Metrics For Afghans
One of the downsides to not having a campaign season any more is that certain issues no longer get talked about—nuclear proliferation
, for instance. One of the upsides, though, is that we can start talking about other issues in a sane and rational manner. Afghanistan, for instance. It always seemed bizarre to me that any
criticism of the current state of Afghanistan would be hailed and met with variations of this reply: "Well, they're doing better than under the Taliban, it's a 'Stone Age' country to begin with, and you have unrealistic standards of progress!" That's not right. I could toss a few crackers at the homeless guy hanging around the BART station, and he'd certainly be better off
, but that's no way to evaluate my homelessness policy.

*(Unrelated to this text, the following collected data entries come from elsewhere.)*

Lemma switching_pending k : pending (execute (take k (switch_steps (w_members w))) (journalled w tx)).
Proof.
  destruct (execute_switch_steps k (journalled w tx)) as (ms' & E & R & _).
  change (w_members (journalled w tx)) with (w_members w) in *. rewrite E.
  unfold pending. split_and!; [done..|]. by apply reachable_members.
Qed.
Lemma committed_steps k :
  (length (switch_steps (w_members w)) < k)%nat ->
  decided (execute (take k (commit_steps w tx)) (journalled w tx)).
Proof.
  intros Hk. unfold commit_steps. rewrite take_ge by (rewrite length_app; cbn; lia). rewrite execute_app.
  destruct (execute_switch_steps (length (switch_steps (w_members w))) (journalled w tx)) as (ms' & E & _ & F).
  change (w_members (journalled w tx)) with (w_members w) in *. rewrite take_ge in E by done. rewrite E, F by done.
  unfold decided. split_and!; [done..|]. unfold targets, candidates. cbn. by apply switched_targets.
Qed.
Lemma cleaned_decided k w1 : decided w1 ->
  decided (execute (take k cleanup_steps) w1) \/ settled (candidates w) tx (execute (take k cleanup_steps) w1).
Proof. intros (Hj & Hdb & Ht). destruct k as [|[|[|k]]]; cbn; rewrite ?take_nil; [left|right..]; unfold pending, decided, settled; by split_and!. Qed.
Lemma cleaned_pending k w1 : pending w1 -> targets w1 = targets w ->
  pending (execute (take k cleanup_steps) w1) \/ settled (targets w) (w_db w) (execute (take k cleanup_steps) w1).
Proof. intros (Hj & Hdb & Hm) Ht. destruct k as [|[|[|k]]]; cbn; rewrite ?take_nil; [left|right..]; unfold pending, decided, settled; by split_and!. Qed.
End recovery_facts.

Lemma commit_crash_settles w tx crash stops :
  members_ok (w_members w) -> staged_world w ->
  slen (to_json_string (journal_json tx (w_members w))) <= 2 * 1024 * 1024 ->
  (exists m, m ∈ w_members w /\
     registration_facts true tx (short_name (m_id m)) <> registration_facts true (w_db w) (short_name (m_id m))) ->
  exists w1 w', recoveries stops (execute (take crash (commit_steps w tx ++ cleanup_steps)) (journalled w tx)) = Ok w1 /\
    recover_package_files w1 = Ok w' /\ w_journal w' = None /\
    if (crash <=? length (switch_steps (w_members w)))%nat
    then targets w' = targets w /\ w_db w' = w_db w
    else targets w' = candidates w /\ w_db w' = tx.
Proof.
  intros Hok Hst Hsize Hdiff.
  destruct (Nat.leb_spec crash (length (switch_steps (w_members w)))) as [Hle|Hlt].
  - destruct (recoveries_settle (pending w tx) (targets w) (w_db w) ltac:(by eapply recover_pending) stops
      (execute (take crash (commit_steps w tx ++ cleanup_steps)) (journalled w tx))) as (w1 & w' & H1 & H2 & H3 & H4 & H5).
    { left. unfold commit_steps. rewrite <- app_assoc, take_app_le by done. by apply switching_pending. }
    by exists w1, w'.
  - destruct (recoveries_settle (decided w tx) (candidates w) tx ltac:(by eapply recover_decided) stops
      (execute (take crash (commit_steps w tx ++ cleanup_steps)) (journalled w tx))) as (w1 & w' & H1 & H2 & H3 & H4 & H5).
    { rewrite take_app_ge by (unfold commit_steps; rewrite length_app; cbn; lia). rewrite execute_app.
      apply cleaned_decided. rewrite <- (take_ge (commit_steps w tx) crash) by (unfold commit_steps; rewrite length_app; cbn; lia).
      by apply committed_steps. }
    by exists w1, w'.
Qed.
(** C7: A package file transaction that changes the registration facts of at least one of its packages
    and crashes after any number of its steps, followed by any number of start-up recoveries that each
    stop anywhere (even while a directory is being removed), is completed by one more recovery to one of
    two states: every target and the registry as before the transaction (crash before the registry
    commits), or every target the new candidate and the registry the committed one; the journal is gone.
    Such a transaction never ends in a mixture of old and new packages; one that changes no facts is
    taken for committed wherever it stopped, see recovery_equal_facts. *)
Theorem commit_crash_atomic w tx crash stops :
  members_ok (w_members w) -> staged_world w ->
  slen (to_json_string (journal_json tx (w_members w))) <= 2 * 1024 * 1024 ->
  (exists m, m ∈ w_members w /\
     registration_facts true tx (short_name (m_id m)) <> registration_facts true (w_db w) (short_name (m_id m))) ->
  exists w1 w', recoveries stops (execute (take crash (commit_steps w tx ++ cleanup_steps)) (journalled w tx)) = Ok w1 /\
    recover_package_files w1 = Ok w' /\ w_journal w' = None /\
    if (crash <=? length (switch_steps (w_members w)))%nat
    then targets w' = targets w /\ w_db w' = w_db w
    else targets w' = candidates w /\ w_db w' = tx.
Proof. apply commit_crash_settles. Qed.

(** C36: When the commit of a transaction that changes the registration facts of at least one of its
    packages returns an error, whichever operation failed, the registry is as it was; if rolling back
    succeeded the targets are restored at once; and even when the rollback stopped halfway, start-up
    recovery, itself interrupted any number of times, brings every target back and removes the journal.
    (A transaction that changes no facts is taken for committed by recovery, see recovery_equal_facts.) *)
Theorem commit_failure_restores w tx f stops w1 e :
  members_ok (w_members w) -> staged_world w -> w_journal w = None ->
  (exists m, m ∈ w_members w /\
     registration_facts true tx (short_name (m_id m)) <> registration_facts true (w_db w) (short_name (m_id m))) ->
  commit_packages_files f w tx = (w1, Err e) ->
  w_db w1 = w_db w /\ (f_rollback f = None -> targets w1 = targets w) /\
  exists w2 w3, recoveries stops w1 = Ok w2 /\ recover_package_files w2 = Ok w3 /\
    targets w3 = targets w /\ w_db w3 = w_db w /\ w_journal w3 = None.
Proof.
  intros Hok Hst Hj Hdiff. unfold commit_packages_files.
  assert (forall stops w1, settled (targets w) (w_db w) w1 ->
    w_db w1 = w_db w /\ (f_rollback f = None -> targets w1 = targets w) /\
    exists w2 w3, recoveries stops w1 = Ok w2 /\ recover_package_files w2 = Ok w3 /\
      targets w3 = targets w /\ w_db w3 = w_db w /\ w_journal w3 = None) as Hset.
  { intros sts w0 Hs. pose proof Hs as (? & ? & ?). split_and!; [done..|].
    destruct (recoveries_settle (fun _ => False) (targets w) (w_db w) ltac:(done) sts w0) as (w2 & w3 & ? & ? & ? & ? & ?);
      [by right|]. by exists w2, w3. }
  destruct (f_prepare f); [intros [= <- <-]; by apply Hset|].
  destruct (slen (to_json_string (journal_json tx (w_members w))) >? 2 * 1024 * 1024) eqn:Hsize; [intros [= <- <-]; by apply Hset|].
  destruct (f_switch f) as [[n e']|]; [|done]. intros [= <- <-]. simplify_bool.
  assert (pending w tx (execute (take n (switch_steps (w_members w))) (journalled w tx))) as Hp by by apply switching_pending.
  destruct Hp as (P1 & P2 & P3).
  assert (pending w tx (rolled_back f (execute (take n (switch_steps (w_members w))) (journalled w tx))) \/
          settled (targets w) (w_db w) (rolled_back f (execute (take n (switch_steps (w_members w))) (journalled w tx)))) as Hr.
  { unfold rolled_back. destruct (f_rollback f) as [[i pr]|].
    - left. unfold pending. split_and!; [done..|]. by apply rollback_restorable.
    - apply cleaned_pending; [unfold pending; split_and!; [done..|by apply rollback_restorable]|]. by apply rollback_targets. }
  split_and!.
  - destruct Hr as [(_ & ? & _)|(_ & ? & _)]; done.
  - intros Hf. destruct Hr as [_|(_ & _ & ?)]; [|done]. unfold rolled_back. rewrite Hf.
    destruct (f_cleanup f) as [|[|[|k]]]; cbn; rewrite ?take_nil; by apply rollback_targets.
  - destruct (recoveries_settle (pending w tx) (targets w) (w_db w) ltac:(by eapply recover_pending) stops _ Hr)
      as (w2 & w3 & ? & ? & ? & ? & ?). by exists w2, w3.
Qed.

(** When no operation before the end of the SQLite commit fails, the commit succeeds with every target
    equal to its candidate and the registry equal to the transaction; the journal and the stage are gone
    unless their cleanup fails, which does not fail the commit. *)
Theorem commit_success w tx f :
  members_ok (w_members w) -> staged_world w ->
  slen (to_json_string (journal_json tx (w_members w))) <= 2 * 1024 * 1024 ->
  f_prepare f = None -> f_switch f = None ->
  exists w', commit_packages_files f w tx = (w', Ok tt) /\ targets w' = candidates w /\ w_db w' = tx /\
    (f_cleanup f <> 0%nat -> w_journal w' = None) /\ ((2 <= f_cleanup f)%nat -> w_stage w' = false).
Proof.
  intros Hok Hst Hsize Hp Hs. unfold commit_packages_files. rewrite Hp, Hs.
  rewrite Z.gtb_ltb, (proj2 (Z.ltb_ge _ _)) by lia. eexists. split; [done|]. rewrite execute_app.
  destruct (committed_steps w tx Hst (length (commit_steps w tx))) as (D1 & D2 & D3).
  { unfold commit_steps. rewrite length_app. cbn. lia. }
  rewrite take_ge in * by done.
  destruct (f_cleanup f) as [|[|[|k]]]; cbn; rewrite ?take_nil; split_and!; try done; lia.
Qed.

So the questions are "How much better off do we think is ideal?" and "How much do we want to spend?" On the first question, no one seems to have a good answer for Afghanistan—"better off" roughly means "no longer a threat to the United States". On that front, a cursory glance at the news suggests that, yes, the Taliban is rapidly fading out of existence—except, perhaps, in the Pakistan border regions, though that seems to be more of a Pakistan problem than an Afghanistan problem, if these sorts of distinctions mean anything. On the other hand, Pankaj Mishra makes the case
that the still-not-disarmed militias and warlords in Afghanistan pose a very large long-term threat to the country's stability, as does the much-discussed poppy trade. The upcoming parliamentary elections could, potentially, make this problem worse: The major warlords are the only ones with the resources to organize actually parties, so they'll likely win a lot of seats, and hence legitimize their rather corrupt and brutal reigns. There's also the possibility of intra-party bickering over election results—this wasn't a problem during the presidential election because Hamid Karzai was the undisputed front-runner, but that won't be the case now.
The point, though, is that we don't know
what this all means. No one—no intelligence agency—seems to have connected the dots and said, "Raging militias will eventually lead to X which will lead to Y which could well lead to bombs blowing up in the United States of America." So on the face it just doesn't seem like a huge problem that we're devoting relatively scant resources to Afghanistan. Liberals can hue and cry all day over whether, for instance, aerial poppy eradication raids will lead to an Afghan farmers' revolt, but it's hard to convince anyone that this is a real problem for the United States. Yet we ought to be figuring out if it's a real problem for the United States, and do it in a way that the main question is not "How wonderful does the progress in Afghanistan make President Bush look?" but rather "What's the best policy for Afghanistan?" The whole "better than the Taliban line" obviously works wonders for the former, but not the latter.